# XFactor, "woman empowerment": parlano Kamala Harris e Emma.



## Toby rosso nero (27 Novembre 2020)

*XFactor, "woman empowerment": parlano Kamala Harris e Emma.*

L'ultima puntata di X-Factor Italia si è aperta con le parole della nuova vicepresidente degli Stati Uniti Kamala Harris, un inno all’empowerment femminile, che ha introdotto un lungo monologo di Emma sulla discriminazione delle donne in confronto agli uomini.

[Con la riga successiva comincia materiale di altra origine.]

(** ** The layout of an image *)

(** C1. For positive source dimensions and a page wider and higher than
    twice the margin, the placement keeps the aspect ratio of the source,
    fits the drawable area, and its centred origin (x, y) is not negative. *)
Theorem placeImage_fits (pageWidth pageHeight sourceWidth sourceHeight : Q) :
  0 < sourceWidth -> 0 < sourceHeight ->
  2 * Images.margin < pageWidth -> 2 * Images.margin < pageHeight ->
  let p := Images.placeImage pageWidth pageHeight sourceWidth sourceHeight in
  Images.finalWidth p / Images.finalHeight p == sourceWidth / sourceHeight
  /\ 0 < Images.finalWidth p /\ 0 < Images.finalHeight p
  /\ Images.finalWidth p <= pageWidth - 2 * Images.margin
  /\ Images.finalHeight p <= pageHeight - 2 * Images.margin
  /\ Images.x p == (pageWidth - Images.finalWidth p) / 2
  /\ Images.y p == (pageHeight - Images.finalHeight p) / 2
  /\ 0 <= Images.x p /\ 0 <= Images.y p.
Proof.
  intros Hsw Hsh Hpw Hph.
  unfold Images.placeImage, Images.margin in *.
  assert (HW : 0 < pageWidth - 2 * 10) by lra.
  assert (HH : 0 < pageHeight - 2 * 10) by lra.
  assert (Ha : 0 < sourceWidth / sourceHeight)
    by (apply Qlt_shift_div_l; lra).
  set (a := sourceWidth / sourceHeight) in *.
  destruct (Qlt_le_dec ((pageWidth - 2 * 10) / (pageHeight - 2 * 10)) a)
    as [Hwide | Htall];
    cbn [fst snd Images.finalWidth Images.finalHeight Images.x Images.y].
  - assert (Hfit : (pageWidth - 2 * 10) / a <= pageHeight - 2 * 10).
    { apply Qle_shift_div_r; [assumption|].
      apply Qlt_le_weak. rewrite (Qmult_comm (pageHeight - 2 * 10) a).
      apply Qdiv_lt_inv; assumption. }
    assert (Hpos : 0 < (pageWidth - 2 * 10) / a)
      by (apply Qlt_shift_div_l; lra).
    repeat split; try reflexivity; try lra;
      try (apply Qle_shift_div_l; lra).
    field. split; lra.
  - assert (Hfit : (pageHeight - 2 * 10) * a <= pageWidth - 2 * 10).
    { rewrite (Qmult_comm (pageHeight - 2 * 10) a).
      apply Qle_div_inv; assumption. }
    assert (Hpos : 0 < (pageHeight - 2 * 10) * a).
    { apply Qle_lt_trans with (0 * a); [lra|].
      apply Qmult_lt_compat_r; assumption. }
    repeat split; try reflexivity; try lra;
      try (apply Qle_shift_div_l; lra).
    field. lra.
Qed.

(** The placement of a 400 x 300 image on the A4 page of jsPDF. *)
Lemma placeImage_fits_witness :
  let pageWidth := JsPDF.getWidth JsPDF.create in
  let pageHeight := JsPDF.getHeight JsPDF.create in
  let p := Images.placeImage pageWidth pageHeight 400 300 in
  Images.finalWidth p / Images.finalHeight p == 400 / 300
  /\ 0 < Images.finalWidth p /\ 0 < Images.finalHeight p
  /\ Images.finalWidth p <= pageWidth - 2 * Images.margin
  /\ Images.finalHeight p <= pageHeight - 2 * Images.margin
  /\ Images.x p == (pageWidth - Images.finalWidth p) / 2
  /\ Images.y p == (pageHeight - Images.finalHeight p) / 2
  /\ 0 <= Images.x p /\ 0 <= Images.y p.
Proof.
  apply (placeImage_fits (JsPDF.getWidth JsPDF.create)
           (JsPDF.getHeight JsPDF.create) 400 300);
    vm_compute; reflexivity.
Defined.

(** ** The loop every strategy shares *)

Lemma effects_eta (fx : Effects) :
  {| progressCalls := progressCalls fx ++ [];
     consoleErrors := consoleErrors fx ++ [] |} = fx.
Proof. destruct fx; cbn; now rewrite !app_nil_r. Qed.

Section Loop.

Context {V D : Type}.
Variables (onProgress : bool) (n : nat).
Variable attempt : UploadedFile -> option V.
Variable prefix : string.
Variable process : UploadedFile -> V -> D -> D.
Variable body : nat -> UploadedFile -> D * Effects -> D * Effects.
Hypothesis body_shape : forall i item s,
  body i item s = perItem onProgress n attempt prefix process i item s.

Lemma loop_unfold (files : list UploadedFile) :
  forall i d fx,
    forEachIndexed body i files (d, fx) =
    (drawn attempt process files d,
     {| progressCalls :=
          progressCalls fx
          ++ (if onProgress then ramp n i (List.length files) else []);
        consoleErrors :=
          consoleErrors fx
          ++ map (fun item => prefix ++ name item ++ ":")%string
                 (failures attempt files) |}).
Proof.
  unfold drawn, ramp, failures, successes, succeeds.
  induction files as [|item rest IH]; intros i d fx; cbn [forEachIndexed].
  - cbn. destruct onProgress; now rewrite effects_eta.
  - rewrite body_shape. unfold perItem. cbn [fst snd].
    destruct (attempt item) as [v|] eqn:E; rewrite IH; cbn [flat_map filter];
      rewrite E; cbn [negb app fold_left fst snd map List.length seq];
      f_equal; unfold report, console_error;
      destruct onProgress; cbn [progressCalls consoleErrors];
      rewrite <- ?app_assoc; reflexivity.
Qed.



End Loop.

Section ThrowingLoop.

Context {V D : Type}.
Variables (onProgress : bool) (n : nat).
Variable attempt : UploadedFile -> option V.
Variable throws : UploadedFile -> V -> bool.
Variable prefix : string.
Variable process : UploadedFile -> V -> D -> D.
Variable body : nat -> UploadedFile -> D * Effects -> D * Effects.
Hypothesis body_shape : forall i item s,
  body i item s
  = perItemThrowing onProgress n attempt throws prefix process i item s.

Lemma throwing_loop_unfold (files : list UploadedFile) :
  forall i d fx,
    forEachIndexed body i files (d, fx) =
    (drawn attempt process files d,
     {| progressCalls :=
          progressCalls fx
          ++ (if onProgress then ramp n i (List.length files) else []);
        consoleErrors :=
          consoleErrors fx
          ++ map (fun item => prefix ++ name item ++ ":")%string
                 (filter (fun item => negb (endsWell attempt throws item))
                         files) |}).
Proof.
  unfold drawn, ramp, successes, endsWell.
  induction files as [|item rest IH]; intros i d fx; cbn [forEachIndexed].
  - cbn. destruct onProgress; now rewrite effects_eta.
  - rewrite body_shape. unfold perItemThrowing. cbn [fst snd].
    destruct (attempt item) as [v|] eqn:E;
      [destruct (throws item v) eqn:T|];
      rewrite IH; cbn [flat_map filter];
      rewrite ?E, ?T; cbn [negb app fold_left fst snd map List.length seq];
      f_equal; unfold report, console_error;
      destruct onProgress; cbn [progressCalls consoleErrors];
      rewrite <- ?app_assoc; reflexivity.
Qed.


End ThrowingLoop.

(** ** Progress values *)

Lemma ninetyPercentOf_mono (n i j : nat) :
  (i <= j)%nat -> ninetyPercentOf i n <= ninetyPercentOf j n.
Proof.
  intros Hij. unfold ninetyPercentOf, Qdiv.
  apply Qmult_le_compat_r; [|lra].
  apply Qmult_le_compat_r.
  - rewrite <- Zle_Qle. lia.
  - apply Qinv_le_0_compat. change 0 with (inject_Z 0).
    rewrite <- Zle_Qle. lia.
Qed.

Lemma ninetyPercentOf_range (n i : nat) :
  (i < n)%nat -> 0 <= ninetyPercentOf i n /\ ninetyPercentOf i n <= 90.
Proof.
  intros Hin. unfold ninetyPercentOf.
  assert (Hn : 0 < inject_Z (Z.of_nat n)).
  { change 0 with (inject_Z 0). rewrite <- Zlt_Qlt. lia. }
  assert (Hi : 0 <= inject_Z (Z.of_nat i)).
  { change 0 with (inject_Z 0). rewrite <- Zle_Qle. lia. }
  assert (Hle : inject_Z (Z.of_nat i) <= inject_Z (Z.of_nat n)).
  { rewrite <- Zle_Qle. lia. }
  assert (H0 : 0 <= inject_Z (Z.of_nat i) / inject_Z (Z.of_nat n))
    by (apply Qle_shift_div_l; lra).
  assert (H1 : inject_Z (Z.of_nat i) / inject_Z (Z.of_nat n) <= 1)
    by (apply Qle_shift_div_r; lra).
  split; lra.
Qed.

Lemma ramp_range (n len : nat) : forall i,
  (i + len <= n)%nat ->
  Forall (fun v => 0 <= v /\ v <= 90) (ramp n i len).
Proof.
  unfold ramp. intros i H. apply Forall_forall. intros v Hv.
  apply in_map_iff in Hv. destruct Hv as [k [<- Hk]].
  apply in_seq in Hk. apply ninetyPercentOf_range. lia.
Qed.

Lemma ramp_sorted (n len : nat) : forall i,
  StronglySorted Qle (ramp n i len).
Proof.
  unfold ramp. induction len as [|len IH]; intros i; cbn [seq map].
  - constructor.
  - constructor; [apply IH|].
    apply Forall_forall. intros v Hv.
    apply in_map_iff in Hv. destruct Hv as [k [<- Hk]].
    apply in_seq in Hk. apply ninetyPercentOf_mono. lia.
Qed.

Lemma sorted_snoc (l : list Q) (top : Q) :
  StronglySorted Qle l -> Forall (fun v => v <= top) l ->
  StronglySorted Qle (l ++ [top]).
Proof.
  induction 1 as [|a l Hl IH Ha]; intros Hall; cbn.
  - repeat constructor.
  - inversion Hall as [|? ? Hat Hlt]; subst. constructor.
    + apply IH; assumption.
    + apply Forall_app. split; [assumption|]. constructor; [assumption|constructor].
Qed.

(** A loop's values followed by the closing 100 keep the contract. *)
Lemma ramp_then_100 (n : nat) :
  let calls := ramp n 0 n ++ [100] in
  Forall (fun v => 0 <= v /\ v <= 100) calls /\ StronglySorted Qle calls.
Proof.
  pose proof (ramp_range n n 0 (Nat.le_refl _)) as Hr.
  split.
  - apply Forall_app. split.
    + eapply Forall_impl; [|exact Hr]. cbn. intros v [? ?]. split; lra.
    + constructor; [split; lra|constructor].
  - apply sorted_snoc; [apply ramp_sorted|].
    eapply Forall_impl; [|exact Hr]. cbn. intros v [? ?]. lra.
Qed.

(** ** What each strategy returns *)

Lemma images_shape (onProgress : bool) (n : nat) (pw ph : Q) i item s :
  Images.body onProgress n pw ph i item s
  = perItemThrowing onProgress n Images.loadImage
      (fun _ img => negb (Images.embeds (img_embedding img)))
      "Error processing image " (Images.drawImage pw ph) i item s.
Proof.
  destruct s as [d fx]. unfold Images.body, perItemThrowing. cbn [fst snd].
  destruct (Images.loadImage item) as [img|]; [|reflexivity].
  destruct (Images.embeds (img_embedding img)); reflexivity.
Qed.

Lemma images_logged (files : list UploadedFile) :
  filter (fun item =>
            negb (endsWell Images.loadImage
                    (fun _ img => negb (Images.embeds (img_embedding img)))
                    item)) files
  = filter (fun item => negb (Images.completes item)) files.
Proof.
  apply filter_ext. intros item. unfold endsWell, Images.completes.
  destruct (Images.loadImage item); [|reflexivity].
  now rewrite negb_involutive.
Qed.

Lemma images_unfold (files : list UploadedFile) (onProgress : bool) :
  let pw := JsPDF.getWidth JsPDF.create in
  let ph := JsPDF.getHeight JsPDF.create in
  Images.convertImagesToPDF files onProgress =
  (report onProgress 100
     {| progressCalls :=
          if onProgress then ramp (List.length files) 0 (List.length files)
          else [];
        consoleErrors :=
          map (fun item => "Error processing image " ++ name item ++ ":")%string
              (filter (fun item => negb (Images.completes item)) files) |},
   Returned (JsPdfBlob (JsPDF.output
     (fst (drawn Images.loadImage (Images.drawImage pw ph) files
             (JsPDF.create, true)))))).
Proof.
  intros pw ph. unfold Images.convertImagesToPDF.
  rewrite (throwing_loop_unfold onProgress (List.length files)
             Images.loadImage
             (fun _ img => negb (Images.embeds (img_embedding img)))
             "Error processing image " (Images.drawImage pw ph) _
             (images_shape onProgress (List.length files) pw ph)).
  rewrite images_logged.
  destruct (drawn _ _ files _) as [pdf first]. reflexivity.
Qed.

Emma ha già polemizzato nei giorni scorsi per l'eliminazione di un suo concorrente "fluido genderqueer", accusando gli italiani di essere arretrati e di non essere al passo con i tempi.

Le parole di Emma:
"Se siamo al potere facciamo notizia, se siamo escluse siamo statistica. Se ci realizziamo nel lavoro siamo ambiziose, se la nostra ambizione è la famiglia non vogliamo lavorare. Se vogliamo figli al nostro capo non piace, se non vogliamo figli c’è qualcosa che non va. Quando andiamo in maternità sembriamo ladre, ma dopo la maternità torniamo stagiste. Se ci battiamo per la parità siamo femministe, se siamo troppo sul pezzo arriviste, se non conciliamo famiglia e lavoro egoiste. Se siamo nervose abbiamo le nostre cose, se siamo gentili non abbiamo polso. Se siamo magre siamo stressate, se siamo formose non teniamo noi stesse"


----------



## admin (27 Novembre 2020)

Ok, va bene.

Ma parliamo anche dei tanti uomini rovinati da donne senza scrupoli e senza morale. Istituiamo una giornata anche per queste violenze e per tutelare questi tanti poveri cristi.


----------



## Super_Lollo (27 Novembre 2020)

Toby rosso nero ha scritto:


> L'ultima puntata di X-Factor Italia si è aperta con le parole della nuova vicepresidente degli Stati Uniti Kamala Harris, un inno all’empowerment femminile, che ha introdotto un lungo monologo di Emma sulla discriminazione delle donne in confronto agli uomini.
> 
> *Emma ha già polemizzato nei giorni scorsi per l'eliminazione di un suo concorrente "fluido genderqueer", accusando gli italiani di essere arretrati e di non essere al passo con i tempi.*
> 
> "Se siamo al potere facciamo notizia, se siamo escluse siamo statistica. Se ci realizziamo nel lavoro siamo ambiziose, se la nostra ambizione è la famiglia non vogliamo lavorare. Se vogliamo figli al nostro capo non piace, se non vogliamo figli c’è qualcosa che non va. Quando andiamo in maternità sembriamo ladre, ma dopo la maternità torniamo stagiste. Se ci battiamo per la parità siamo femministe, se siamo troppo sul pezzo arriviste, se non conciliamo famiglia e lavoro egoiste. Se siamo nervose abbiamo le nostre cose, se siamo gentili non abbiamo polso. Se siamo magre siamo stressate, se siamo formose non teniamo noi stesse"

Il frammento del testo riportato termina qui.